In its present form, the statute immunizes any Good Samaritan who "renders emergency care at the scene of an accident or emergency to the victim or victims thereof, or while transporting the victim or victims thereof to a hospital or other facility where treatment or care is to be rendered." The Appellate Division read that new language as revelatory of a legislative understanding that "the scene of an accident or emergency" is somewhere other than a hospital or treatment facility, which is staffed and equipped to render medical care. That is certainly one fair interpretation of the statute, which scholars have approved. "By distinguishing between these two types of places, the legislature operationally defined 'scene of an emergency' as a place other than a hospital . . . ." More fundamental to us is the notion that if the Legislature had intended the locationally unlimited immunity urged by Dr. Ranzini, it simply could have said so.
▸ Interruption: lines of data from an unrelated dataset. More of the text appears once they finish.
(** X11: the average of a region of bytes is a colour the converter
    accepts.  On the buffer of a non-empty list of pixels whose channels are
    bytes, [getDominantColor] returns three integers of [[0,255]], and
    [rgbToHsl] of them is a finite hue in [[0,360)], a finite saturation in
    [[0,1]] and a finite lightness in [[0,1]]: the classifiers never see a
    value that is not a number for a region that is not empty. *)
Theorem averaged_colour_converts (px : list Pixel) :
  px <> [] -> bytes px ->
  exists R G B : Z,
    V2.getDominantColor (interleave px) = Color.mk (of_Z R) (of_Z G) (of_Z B) /\
    (0 <= R <= 255)%Z /\ (0 <= G <= 255)%Z /\ (0 <= B <= 255)%Z /\
    exists h s l,
      V2.rgbToHsl (of_Z R) (of_Z G) (of_Z B) = HSL.mk (Fin h) (Fin s) (Fin l) /\
      0 <= h < 360 /\ 0 <= s <= 1 /\ 0 <= l <= 1.
Proof.
  intros Hne Hbytes.
  destruct (getDominantColor_interleave px Hne) as (R & G & B & E & Nr & Ng & Nb).
  assert (Hr : Forall (fun p => (0 <= red p <= 255)%Z) px)
    by (eapply Forall_impl; [|exact Hbytes]; cbn; tauto).
  assert (Hg : Forall (fun p => (0 <= green p <= 255)%Z) px)
    by (eapply Forall_impl; [|exact Hbytes]; cbn; tauto).
  assert (Hb : Forall (fun p => (0 <= blue p <= 255)%Z) px)
    by (eapply Forall_impl; [|exact Hbytes]; cbn; tauto).
  pose proof (nearest_byte _ _ (mean_bounds red px Hne Hr) Nr) as HR.
  pose proof (nearest_byte _ _ (mean_bounds green px Hne Hg) Ng) as HG.
  pose proof (nearest_byte _ _ (mean_bounds blue px Hne Hb) Nb) as HB.
  exists R, G, B. do 4 (split; [assumption|]).
  destruct (rgbToHsl_Fin (inject_Z R) (inject_Z G) (inject_Z B))
    as (M & m & h & s & _ & _ & E' & Hh & Hs & Hl & _);
    try (apply channel_range; assumption).
  exists h, s, ((M + m) / 2). unfold of_Z. repeat split; try assumption;
    try apply Hh; try apply Hs; apply Hl.
Qed.

Lemma averaged_colour_converts_witness :
  let px : list Pixel := [(10, 20, 30, 255); (11, 21, 30, 0)]%Z in
  exists R G B : Z,
    V2.getDominantColor (interleave px) = Color.mk (of_Z R) (of_Z G) (of_Z B) /\
    (0 <= R <= 255)%Z /\ (0 <= G <= 255)%Z /\ (0 <= B <= 255)%Z.
Proof.
  intros px.
  destruct (averaged_colour_converts px) as (R & G & B & E & HR & HG & HB & _).
  - discriminate.
  - unfold bytes, px. repeat constructor; cbn; lia.
  - exists R, G, B. repeat split; try assumption; lia.
Defined.

Lemma total_permutation (channel : Pixel -> Z) (px px' : list Pixel) :
  Permutation px px' -> total channel px = total channel px'.
Proof.
  induction 1 as [|p px px' _ IH|p p' px|px px' px'' _ IH1 _ IH2].
  - reflexivity.
  - cbn [total fold_right]. fold (total channel px) (total channel px'). lia.
  - cbn [total fold_right]. lia.
  - congruence.
Qed.

Lemma mean_permutation (channel : Pixel -> Z) (px px' : list Pixel) :
  Permutation px px' -> mean channel px == mean channel px'.
Proof.
  intros H. unfold mean.
  rewrite (total_permutation channel px px' H), (Permutation_length H). reflexivity.
Qed.

(** X12: the average does not depend on the order of the pixels.  Two
    buffers holding the same pixels in a different order have the same
    average, the empty buffer included. *)
Theorem getDominantColor_permutation (px px' : list Pixel) :
  Permutation px px' ->
  V2.getDominantColor (interleave px) = V2.getDominantColor (interleave px').
Proof.
  intros H. destruct px as [|p px].
  - apply Permutation_nil in H. subst px'. reflexivity.
  - assert (Hne : p :: px <> []) by discriminate.
    assert (Hne' : px' <> []).
    { intros ->. apply Permutation_sym, Permutation_nil in H. discriminate H. }
    destruct (getDominantColor_interleave _ Hne) as (R & G & B & -> & Nr & Ng & Nb).
    destruct (getDominantColor_interleave _ Hne') as (R' & G' & B' & -> & Nr' & Ng' & Nb').
    rewrite (nearest_unique _ _ _ _ (mean_permutation red _ _ H) Nr Nr').
    rewrite (nearest_unique _ _ _ _ (mean_permutation green _ _ H) Ng Ng').
    rewrite (nearest_unique _ _ _ _ (mean_permutation blue _ _ H) Nb Nb').
    reflexivity.
Qed.

Lemma getDominantColor_permutation_witness :
  V2.getDominantColor (interleave [(10, 20, 30, 255); (200, 100, 0, 255)]%Z)
  = V2.getDominantColor (interleave [(200, 100, 0, 255); (10, 20, 30, 255)]%Z).
Proof.
  apply (getDominantColor_permutation
           [(10, 20, 30, 255); (200, 100, 0, 255)]%Z [(200, 100, 0, 255); (10, 20, 30, 255)]%Z).
  apply perm_swap.
Defined.

(** *** The hue under a change of brightness and contrast *)

Lemma affine_le (k t x y x' y' : Q) :
  0 < k -> x' == k * x + t -> y' == k * y + t -> (x' <= y' <-> x <= y).
Proof.
  intros Hk Ex Ey. rewrite Ex, Ey. split; intros H.
  - apply (Qmult_le_l x y k Hk). lra.
  - apply (Qmult_le_l x y k Hk) in H. lra.
Qed.

Lemma affine_max (k t R G B M R' G' B' M' : Q) :
  0 < k -> R' == k * R + t -> G' == k * G + t -> B' == k * B + t ->
  R <= M -> G <= M -> B <= M -> (M == R \/ M == G \/ M == B) ->
  R' <= M' -> G' <= M' -> B' <= M' -> (M' == R' \/ M' == G' \/ M' == B') ->
  M' == k * M + t.
Proof.
  intros Hk ER EG EB HR HG HB HM HR' HG' HB' HM'.
  pose proof (affine_le k t R G R' G' Hk ER EG) as RG.
  pose proof (affine_le k t G R G' R' Hk EG ER) as GR.
  pose proof (affine_le k t R B R' B' Hk ER EB) as RB.
  pose proof (affine_le k t B R B' R' Hk EB ER) as BR.
  pose proof (affine_le k t G B G' B' Hk EG EB) as GB.
  pose proof (affine_le k t B G B' G' Hk EB EG) as BG.
  destruct HM as [HM|[HM|HM]]; destruct HM' as [HM'|[HM'|HM']];
    rewrite HM in *; rewrite HM' in *;
    first [ exact ER | exact EG | exact EB
          | rewrite ER; rewrite <- EG; lra | rewrite ER; rewrite <- EB; lra
          | rewrite EG; rewrite <- ER; lra | rewrite EG; rewrite <- EB; lra
          | rewrite EB; rewrite <- ER; lra | rewrite EB; rewrite <- EG; lra ].
Qed.

Lemma affine_min (k t R G B m R' G' B' m' : Q) :
  0 < k -> R' == k * R + t -> G' == k * G + t -> B' == k * B + t ->
  m <= R -> m <= G -> m <= B -> (m == R \/ m == G \/ m == B) ->
  m' <= R' -> m' <= G' -> m' <= B' -> (m' == R' \/ m' == G' \/ m' == B') ->
  m' == k * m + t.
Proof.
  intros Hk ER EG EB HR HG HB Hm HR' HG' HB' Hm'.
  pose proof (affine_le k t R G R' G' Hk ER EG) as RG.
  pose proof (affine_le k t G R G' R' Hk EG ER) as GR.
  pose proof (affine_le k t R B R' B' Hk ER EB) as RB.
  pose proof (affine_le k t B R B' R' Hk EB ER) as BR.
  pose proof (affine_le k t G B G' B' Hk EG EB) as GB.
  pose proof (affine_le k t B G B' G' Hk EB EG) as BG.
  destruct Hm as [Hm|[Hm|Hm]]; destruct Hm' as [Hm'|[Hm'|Hm']];
    rewrite Hm in *; rewrite Hm' in *;
    first [ exact ER | exact EG | exact EB
          | rewrite ER; rewrite <- EG; lra | rewrite ER; rewrite <- EB; lra
          | rewrite EG; rewrite <- ER; lra | rewrite EG; rewrite <- EB; lra
          | rewrite EB; rewrite <- ER; lra | rewrite EB; rewrite <- EG; lra ].
Qed.

(** The place of the hue in its sector is a quotient of differences of
    channels, which a positive scaling and a shift of the three channels
    leave unchanged. *)
Lemma hue_sector_affine (k t R G B M m H R' G' B' M' m' H' : Q) :
  0 < k -> R' == k * R + t -> G' == k * G + t -> B' == k * B + t ->
  M' == k * M + t -> m' == k * m + t -> m < M ->
  hue_sector_of R G B M m H -> hue_sector_of R' G' B' M' m' H' -> H == H'.
Proof.
  intros Hk ER EG EB EM Em Hd S S'.
  pose proof (affine_le k t R M R' M' Hk ER EM) as RM.
  pose proof (affine_le k t M R M' R' Hk EM ER) as MR.
  pose proof (affine_le k t G M G' M' Hk EG EM) as GM.
  pose proof (affine_le k t M G M' G' Hk EM EG) as MG.
  pose proof (affine_le k t B M B' M' Hk EB EM) as BM.
  pose proof (affine_le k t M B M' B' Hk EM EB) as MB.
  pose proof (affine_le k t G B G' B' Hk EG EB) as GB.
  pose proof (affine_le k t B G B' G' Hk EB EG) as BG.
  assert (Hkd : 0 < k * (M + - m)) by (apply Qmult_lt_0_compat; lra).
  assert (Ed : M' + - m' == k * (M + - m)) by (rewrite EM, Em; ring).
  assert (EGB : G' + - B' == k * (G + - B)) by (rewrite EG, EB; ring).
  assert (EBR : B' + - R' == k * (B + - R)) by (rewrite EB, ER; ring).
  assert (ERG : R' + - G' == k * (R + - G)) by (rewrite ER, EG; ring).
  assert (Hinj : forall c x y, x * (M + - m) == c -> y * (M' + - m') == k * c -> x == y).
  { intros c x y Hx Hy. rewrite Ed, <- Hx in Hy.
    apply (Qmult_inj_r x y (k * (M + - m))); [lra|]. rewrite Hy. ring. }
  unfold hue_sector_of in S, S'.
  destruct S as [(A & C & N & P)|[(A & C & N & P)|[(A & A' & N & P)|(A & A' & A'' & N & P)]]];
    destruct S' as [(D & E & N' & P')|[(D & E & N' & P')|[(D & D' & N' & P')
                   |(D & D' & D'' & N' & P')]]];
    try (exfalso; clear - A C D E RM MR GM MG BM MB GB BG; lra);
    try (exfalso; clear - A A' D D' RM MR GM MG BM MB GB BG; lra);
    try (exfalso; clear - A D D' RM MR GM MG BM MB GB BG; lra);
    try (exfalso; clear - A A' D RM MR GM MG BM MB GB BG; lra);
    try (exfalso; clear - A A' A'' D D' RM MR GM MG BM MB GB BG; lra);
    try (exfalso; clear - A A' D D' D'' RM MR GM MG BM MB GB BG; lra);
    try (exfalso; clear - A D D' D'' RM MR GM MG BM MB GB BG; lra);
    try (exfalso; clear - A A' A'' D RM MR GM MG BM MB GB BG; lra).
  - apply (Hinj (G + - B)); [exact P|rewrite P', EGB; reflexivity].
  - assert (E6 : H - 6 == H' - 6); [|clear - E6; lra].
    apply (Hinj (G + - B)); [exact P|rewrite P', EGB; reflexivity].
  - assert (E6 : H - 2 == H' - 2); [|clear - E6; lra].
    apply (Hinj (B + - R)); [exact P|rewrite P', EBR; reflexivity].
  - assert (E6 : H - 4 == H' - 4); [|clear - E6; lra].
    apply (Hinj (R + - G)); [exact P|rewrite P', ERG; reflexivity].
Qed.



(** *** Saturation and lightness are symmetric in the channels *)

Lemma channel_upper (p q r x M : Q) :
  In x [p; q; r] -> p / 255 <= M -> q / 255 <= M -> r / 255 <= M -> x / 255 <= M.
Proof. intros [<-|[<-|[<-|[]]]]; auto. Qed.

Lemma channel_lower (p q r x m : Q) :
  In x [p; q; r] -> m <= p / 255 -> m <= q / 255 -> m <= r / 255 -> m <= x / 255.
Proof. intros [<-|[<-|[<-|[]]]]; auto. Qed.

Lemma channel_in_range (p q r x : Q) :
  In x [p; q; r] -> 0 <= p <= 255 -> 0 <= q <= 255 -> 0 <= r <= 255 -> 0 <= x <= 255.
Proof. intros [<-|[<-|[<-|[]]]]; auto. Qed.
There would have been no reason for it to include, at the Act's inception, the limiting language "at the scene of an accident or emergency." There likewise would have been no subsequent need to extend immunity explicitly to persons rendering emergency care while transporting a victim to a medical facility. All of those circumstances would have been encompassed by a statute that immunized anyone rendering emergency medical care. The Legislature apparently intended a circumscription of Good Samaritan immunity as evidenced by the limiting language it chose. That narrowly tailored interpretation does the least violence to our citizens' common-law right to institute tort actions against those whose negligence injures them. It thus conforms to our rules regarding the interpretation of statutes in derogation of the common law and statutes granting immunity. Moreover, it gives full throat to the goals underlying the legislation: to encourage the rendering of medical care to those who would not otherwise receive it, by physicians who come upon such patients by chance, without the benefit of the expertise, assistance, equipment or sanitation [***40] that is available in a hospital or medical setting
Obviously, in enacting our Good Samaritan law, the Legislature was aware that a hospital patient is present in that venue for the very purpose of receiving medical care and is not a person who ordinarily would lack care in the absence of Good Samaritan immunity. Further, physicians in a hospital ordinarily do not come upon a hospital patient "by chance" as would be the case if an accident or emergency occurred on a roadway. Most importantly, our Legislature knew that the fundamental problem facing a Good Samaritan on the street (the ability to do little more than render first aid under less than optimal circumstances) is not present in a fully staffed and equipped facility like a hospital, whose very purpose is "to make available the human skill and physical materiel of medical science to the end that the patient's health be restored. In other words, the "scene of an accident or emergency" reasonably should be understood to incorporate only those locations at which the provision of adequate and necessary medical care is compromised by the existing conditions.